12.00 Muslims at the "Doors of Christendom": The Refugee Crisis and the Heritage of East-West Contact
My Session Status
A journalist at a dinner I attended some years ago described the prospect of Turkey being admitted to member status in the European Union as bringing Turks “to the very doors of Christendom.” Obviously, this statement was referring the alarming prospect of a Muslim nation in the EU—whose members were then (and still are) overwhelmingly Christian. Now, the EU is again being been faced with a different, and more immediate, prospect of Muslims in Europe. Anxieties over the Syrian refugee crisis are, like the prospect of Turks in the EU, based in no small part on the unresolved religious-historical relationship between Islamic cultures and the West.
The leaders of a united Europe would like to speak to this crisis with one voice and achieve a consensus of its fractious member states. Despite the fears of “erosion” of national identities, however, it is pan-Europeanism itself that seems to be most at stake. The painful images of Czech and Hungarian officials writing numbers on arms and putting exhausted families on buses and trains to nowhere, or worse to squalid camps, are causing many Western Europeans to recoil. German officials, in particular, are frustrated by this behaviour and have, ironically, turned to Turkey for help even though Germans have been the most vigorous opponents of Turkish accession to the EU.

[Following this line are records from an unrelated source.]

(* ===== verification/FuseInv.v ===== *)
(** * sdcard: the daemon's invariant, paths and lookups

    [Inv s K ext] is what holds between two requests: the node graph is a tree
    with exact reference counts, every node is well formed ([node_wf]), inode
    numbers are unique, the permission fields are those [derive_pinfo] gives
    ([coherent]) and the lock is free.  Then the read-only operations: paths,
    child lookups and the case-insensitive search, against their specifications. *)

From S2P Require Import Prelude CMonad FuseTypes FuseState FuseNode FuseTree FuseRefs FuseHandlers.

Section inv.
Context {W : Type} `{!FuseAbi, !AndroidIds, !Os W}.
Implicit Types s : fs W.

(** The name under which a node is stored in the underlying file system. *)
Definition display_name (n : node) : string :=
  match graft_path n, actual_name n with
  | Some g, _ => g
  | None, Some a => str a
  | None, None => str (name n)
  end.

(** The identifier the kernel knows a node by. *)
Definition id_of_ptr (p : ptr) : Z := match p with Root => FUSE_ROOT_ID | Heap a => a end.

Record node_wf (p : ptr) (n : node) : Prop := mk_node_wf {
  w_namelen : namelen n = slen (str (name n));
  w_name : namelen n < blk (name n);
  w_actual a : actual_name n = Some a → slen (str a) = namelen n ∧ namelen n < blk a;
  w_graft g : graft_path n = Some g → graft_pathlen n = slen g;
  w_nid : nid n = id_of_ptr p;
  w_addr a : p = Heap a → 0 < a < 2 ^ UINTPTR_BITS ∧ a ≠ FUSE_ROOT_ID;
  w_ino : p = Root → ino n = 0
}.

(** Inode numbers: unique, and below the counter unless it has run out. *)
Record inodes_ok (h : nodes) (ctr : Z) : Prop := mk_inodes_ok {
  i_range : 0 <= ctr < 2 ^ 32;
  i_used p n : h !! p = Some n → p ≠ Root → 0 < ino n < 2 ^ 32 ∧ (ctr ≠ 0 → ino n < ctr);
  i_inj p q n m : h !! p = Some n → h !! q = Some m → ino n = ino m → p = q
}.

(** Every node's permissions are derived from its parent's and its name,
    except for the nodes [X] of an operation in progress. *)
Definition coherent (pkgs : gmap string Z) (X : gset ptr) (h : nodes) : Prop :=
  ∀ p n q m, p ∉ X → h !! p = Some n → parent n = Some q → h !! q = Some m →
    pinfo_of n = derive_pinfo pkgs (pinfo_of m) (str (name n)).

(** The node graph: [K] is its shape, [D] its detached nodes, [ext] the
    references held from outside, [X] the nodes whose permissions are stale. *)
Record Graph s (K : ptr → list ptr) (D X : gset ptr) (ext : refmap) : Prop := mk_Graph {
  g_tree : tree_ok (heap s) K D;
  g_refs : refs_ok (heap s) K ext;
  g_node p n : heap s !! p = Some n → node_wf p n;
  g_inodes : inodes_ok (heap s) (inode_ctr s);
  g_coh : coherent (package_to_appid s) X (heap s)
}.

Record Inv s (K : ptr → list ptr) (ext : refmap) : Prop := mk_Inv {
  inv_graph : Graph s K ∅ ∅ ext;
  inv_root : 1 <= ext Root;
  inv_unlocked : locked s = false
}.

(** The part of the state the graph lives in is unchanged. *)
Record same_graph s s' : Prop := mk_same_graph {
  sg_heap : heap s' = heap s;
  sg_packages : package_to_appid s' = package_to_appid s;
  sg_ctr : inode_ctr s' = inode_ctr s;
  sg_gen : next_generation s' = next_generation s;
  sg_obb : obb_path s' = obb_path s
}.

#[export] Instance same_graph_preorder : PreOrder same_graph.
Proof.
  split.
  - intros s. by split.
  - intros s1 s2 s3 [] []. split; congruence.
Qed.

Lemma Graph_same s s' K D X ext : same_graph s s' → Graph s K D X ext → Graph s' K D X ext.
Proof. intros [Hh Hp Hc _ _] []. split; rewrite ?Hh, ?Hp, ?Hc in *; eauto. Qed.

Lemma Graph_ext s K D X ext ext' : (∀ p, ext p = ext' p) → Graph s K D X ext → Graph s K D X ext'.
Proof. intros He []. split; try done. by eapply refs_ok_ext; [exact He|done|]. Qed.

Lemma same_graph_set_locked b s : same_graph s (set_locked b s).
Proof. by destruct s. Qed.

(** Everything but the operating system (and the log of its calls) is unchanged. *)
Record only_world s s' : Prop := mk_only_world {
  ow_graph : same_graph s s';
  ow_locked : locked s' = locked s;
  ow_handles : handles s' = handles s;
  ow_out : out s' = out s
}.

#[export] Instance only_world_preorder : PreOrder only_world.
Proof.
  split.
  - intros s. by split.
  - intros s1 s2 s3 [] []. split; [by etrans|congruence..].
Qed.

Lemma only_world_set_world w s : only_world s (set_world w s).
Proof. by destruct s. Qed.
Lemma only_world_add_log e s : only_world s (add_log e s).
Proof. by destruct s. Qed.
Lemma same_graph_add_out m s : same_graph s (add_out m s).
Proof. by destruct s. Qed.
Lemma same_graph_set_handles h s : same_graph s (set_handles h s).
Proof. by destruct s. Qed.

(** ** System calls *)

Lemma wp_sys {A} (call : W → A * W) s (Q : A → fs W → Prop) :
  (∀ a w, call (world s) = (a, w) → Q a (set_world w s)) → wp (sys call) Q s.
Proof. unfold wp, sys. destruct (call (world s)) as [a w] eqn:E. auto. Qed.

Lemma wp_sys_only {A} (call : W → A * W) s (Q : A → fs W → Prop) :
  (∀ a s', only_world s s' → Q a s') → wp (sys call) Q s.
Proof. intros HQ. apply wp_sys. intros. apply HQ, only_world_set_world. Qed.

Lemma wp_sys_ (call : W → W) s (Q : unit → fs W → Prop) :
  Q tt (set_world (call (world s)) s) → wp (sys_ call) Q s.
Proof. done. Qed.

Lemma wp_sys__only (call : W → W) s (Q : unit → fs W → Prop) :
  (∀ s', only_world s s' → Q tt s') → wp (sys_ call) Q s.
Proof. intros HQ. apply HQ, only_world_set_world. Qed.

Lemma wp_logged {A} e (m : M (fs W) A) s Q : wp m Q (add_log e s) → wp (logged e m) Q s.
Proof. done. Qed.

Lemma wp_logged_only {A} e (call : W → A * W) s (Q : A → fs W → Prop) :
  (∀ a s', only_world s s' → Q a s') → wp (logged e (sys call)) Q s.
Proof.
  intros HQ. apply wp_logged, wp_sys_only. intros a s' Ho. apply HQ.
  by etrans; [apply only_world_add_log|].
Qed.

Lemma wp_malloc size s (Q : option Z → fs W → Prop) :
  (∀ a w, os_malloc (world s) (live_addrs s) size = (a, w) → Q a (set_world w s)) →
  wp (malloc size) Q s.
Proof. unfold wp, malloc. destruct (os_malloc _ _ _) as [a w]. auto. Qed.

Lemma wp_malloc_only size s (Q : option Z → fs W → Prop) :
  (∀ a s', only_world s s' → Q a s') → wp (malloc size) Q s.
Proof. intros HQ. apply wp_malloc. intros. apply HQ, only_world_set_world. Qed.

Lemma wp_lock s (Q : unit → fs W → Prop) :
  locked s = false → Q tt (set_locked true s) → wp lock Q s.
Proof. unfold wp, lock. intros Hl HQ. by rewrite Hl. Qed.

Lemma wp_unlock s (Q : unit → fs W → Prop) :
  locked s = true → Q tt (set_locked false s) → wp unlock Q s.
Proof. unfold wp, unlock. intros Hl HQ. by rewrite Hl. Qed.

(** ** Paths *)

(** The path of a node from its lineage: the nearest graft, or the root's
    name, followed by the names below it. *)
Fixpoint node_path (ns : list node) : string :=
  match ns with
  | [] => EmptyString
  | n :: ns' =>
      match graft_path n, ns' with
      | None, _ :: _ => node_path ns' +:+ "/" +:+ display_name n
      | _, _ => display_name n
      end
  end.

Inductive lineage_nodes (h : nodes) : list ptr → list node → Prop :=
  | ln_nil : lineage_nodes h [] []
  | ln_cons p n l ns :
      h !! p = Some n → lineage_nodes h l ns → lineage_nodes h (p :: l) (n :: ns).

Lemma lineage_nodes_exist h p l : lineage h p l → ∃ ns, lineage_nodes h l ns.
Proof.
  induction 1 as [p n Hp _|p n q l Hp _ _ [ns IH]].
  - exists [n]. by repeat constructor.
  - exists (n :: ns). by constructor.
Qed.

Lemma path_component_wf p n :
  node_wf p n → path_component n = (display_name n, slen (display_name n)).
Proof.
  intros Hw. unfold path_component, display_name. destruct (graft_path n) as [g|] eqn:E.
  - by rewrite (w_graft _ _ Hw _ E).
  - destruct (actual_name n) as [a|] eqn:Ea.
    + by rewrite (proj1 (w_actual _ _ Hw _ Ea)).
    + by rewrite (w_namelen _ _ Hw).
Qed.

Lemma node_path_cons n n' ns :
  graft_path n = None →
  node_path (n :: n' :: ns) = node_path (n' :: ns) +:+ "/" +:+ display_name n.
Proof. intros Hg. simpl. by rewrite Hg. Qed.

Lemma get_node_path_ok s l ns : ∀ p fuel bufsize,
  (∀ p n, heap s !! p = Some n → node_wf p n) →
  lineage (heap s) p l → lineage_nodes (heap s) l ns → (length l ≤ fuel)%nat →
  wp (get_node_path fuel p bufsize) (λ r s', s' = s ∧
    r = if slen (node_path ns) <? bufsize then Some (slen (node_path ns), node_path ns) else None) s.
Proof.
  revert l. induction ns as [|n ns IH]; intros l p [|fuel] bufsize Hw Hl Hns Hf.
  1-2: inversion Hns; subst; by inversion Hl.
  { destruct (lineage_head _ _ _ Hl) as [l' ->]. simpl in Hf. lia. }
  inversion Hns as [|p' ? l' ? Hp Hns']; subst.
  assert (p' = p) as -> by (destruct (lineage_head _ _ _ Hl); congruence).
  pose proof (Hw _ _ Hp) as Hwn.
  simpl get_node_path. wp_step. eapply wp_load; [done|].
  rewrite (path_component_wf _ _ Hwn).
  pose proof (slen_nonneg (display_name n)).
  destruct (graft_path n) as [g|] eqn:Eg.
  - replace (node_path (n :: ns)) with (display_name n) by (simpl; by rewrite Eg).
    destruct (Z.ltb_spec bufsize (slen (display_name n) + 1)).
    { wp_step. rewrite (proj2 (Z.ltb_ge _ _)) by lia. done. }
    rewrite (proj2 (Z.ltb_lt _ _)) by lia.
    wp_step. destruct (parent n); wp_step; cbn;
      (wp_step; apply wp_require; [apply Z.eqb_refl|]; wp_step; done).
  - inversion Hl as [? n0 Hp0 Hpar|? n0 q ? Hp0 Hpar Hlq]; subst; simplify_eq.
    + inversion Hns'; subst. replace (node_path [n]) with (display_name n) by (simpl; by rewrite Eg).
      rewrite Hpar. destruct (Z.ltb_spec bufsize (slen (display_name n) + 1)).
      { wp_step. rewrite (proj2 (Z.ltb_ge _ _)) by lia. done. }
      rewrite (proj2 (Z.ltb_lt _ _)) by lia. wp_step. wp_step. cbn.
      wp_step; apply wp_require; [apply Z.eqb_refl|]; wp_step; done.
    + rewrite Hpar. destruct ns as [|n' ns].
      { inversion Hns'; subst. by inversion Hlq. }
      rewrite node_path_cons by done.
      assert (slen (node_path (n' :: ns) +:+ "/" +:+ display_name n) =
              slen (node_path (n' :: ns)) + 1 + slen (display_name n)) as Hlen.
      { rewrite !slen_app. unfold slen at 2. simpl String.length. lia. }
      pose proof (slen_nonneg (node_path (n' :: ns))).
      rewrite Hlen.
      destruct (Z.ltb_spec bufsize (slen (display_name n) + 1)).
      { wp_step. rewrite (proj2 (Z.ltb_ge _ _)) by lia. done. }
      wp_step. wp_step. eapply wp_mono.
      { eapply IH; [done|done|done|simpl in Hf; lia]. }
      cbn beta. intros r s' [-> ->]. wp_step.
      destruct (Z.ltb_spec (slen (node_path (n' :: ns))) (bufsize - slen (display_name n) - 1)).
      * rewrite (proj2 (Z.ltb_lt _ _)) by lia.
        wp_step; apply wp_require; [apply Z.eqb_refl|]; wp_step. split; [done|].
        f_equal. f_equal. by rewrite string_app_assoc.
      * rewrite (proj2 (Z.ltb_ge _ _)) by lia. by wp_step.
Qed.
End inv.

In Eastern Europe the religious subtext, is openly acknowledged. Not all of the refugees are Muslims and the Czech Republic, Hungary, Poland and Slovakia have been quick to point out that their doors are open to Christian refugees. Hungary, in particular, retains a strong memory (emphasized by its Prime Minister on many occasions) of having borne the brunt of repeated attempts by Islamic empires to make incursions into Europe. Western secular nations, like Norway, may have similar fears but are loath to express them in terms of religious discrimination.
Not surprisingly, this east-west rupture in the face of a burgeoning Muslim diaspora in Europe can be seen on the cultural heritage stage. Norway’s “official” response to Muslim migration, for example, encourages projects such as a planned Muslim Art Center in Oslo, while its strong secular nationalism continually confronts the religiosity of Norwegian Muslims, as evidenced by a recent ''Je suis Charlie'' Cartoon Exhibition in Drøbak. Hungary, which unlike Norway actually has a number of important historic Islamic monuments, has a less conflicted view based on a continuing memory of occupation. An illustration of Hungarian trepidation about invaders from the east are the expressions of heritage in the city of Pecs, which has some of the best examples of Early Ottoman architecture found anywhere in the world. Notably, Hungary’s only World Heritage Site in the culture-historical category is, pointedly, the early Christian necropolis underneath Pecs.
The contrast between these two differing discourses of Muslim migration to and contact with Europe is the topic of this paper, which will describe the results of a comparative study of the reciprocal effects of Muslims on cultural heritage in Norway and Hungary. Using both narrative and critical discourse analysis for examining museum exhibitions and heritage sites alongside of recent news reports, the approach taken in this study is to build a multi-dimensional picture of responses to the continuing Muslim migration to Europe.
This examination will focus on using cultural heritage representations to discern the roles of history and memory in shaping Norway’s idealistic multiculturalism (and its unintended consequences) and Hungary’s actions as modern “guardians of the gates” of Europe and how these two examples, together, may lead us to a fuller examination of the challenge of Muslim migration to the notion of a pan-European cultural heritage.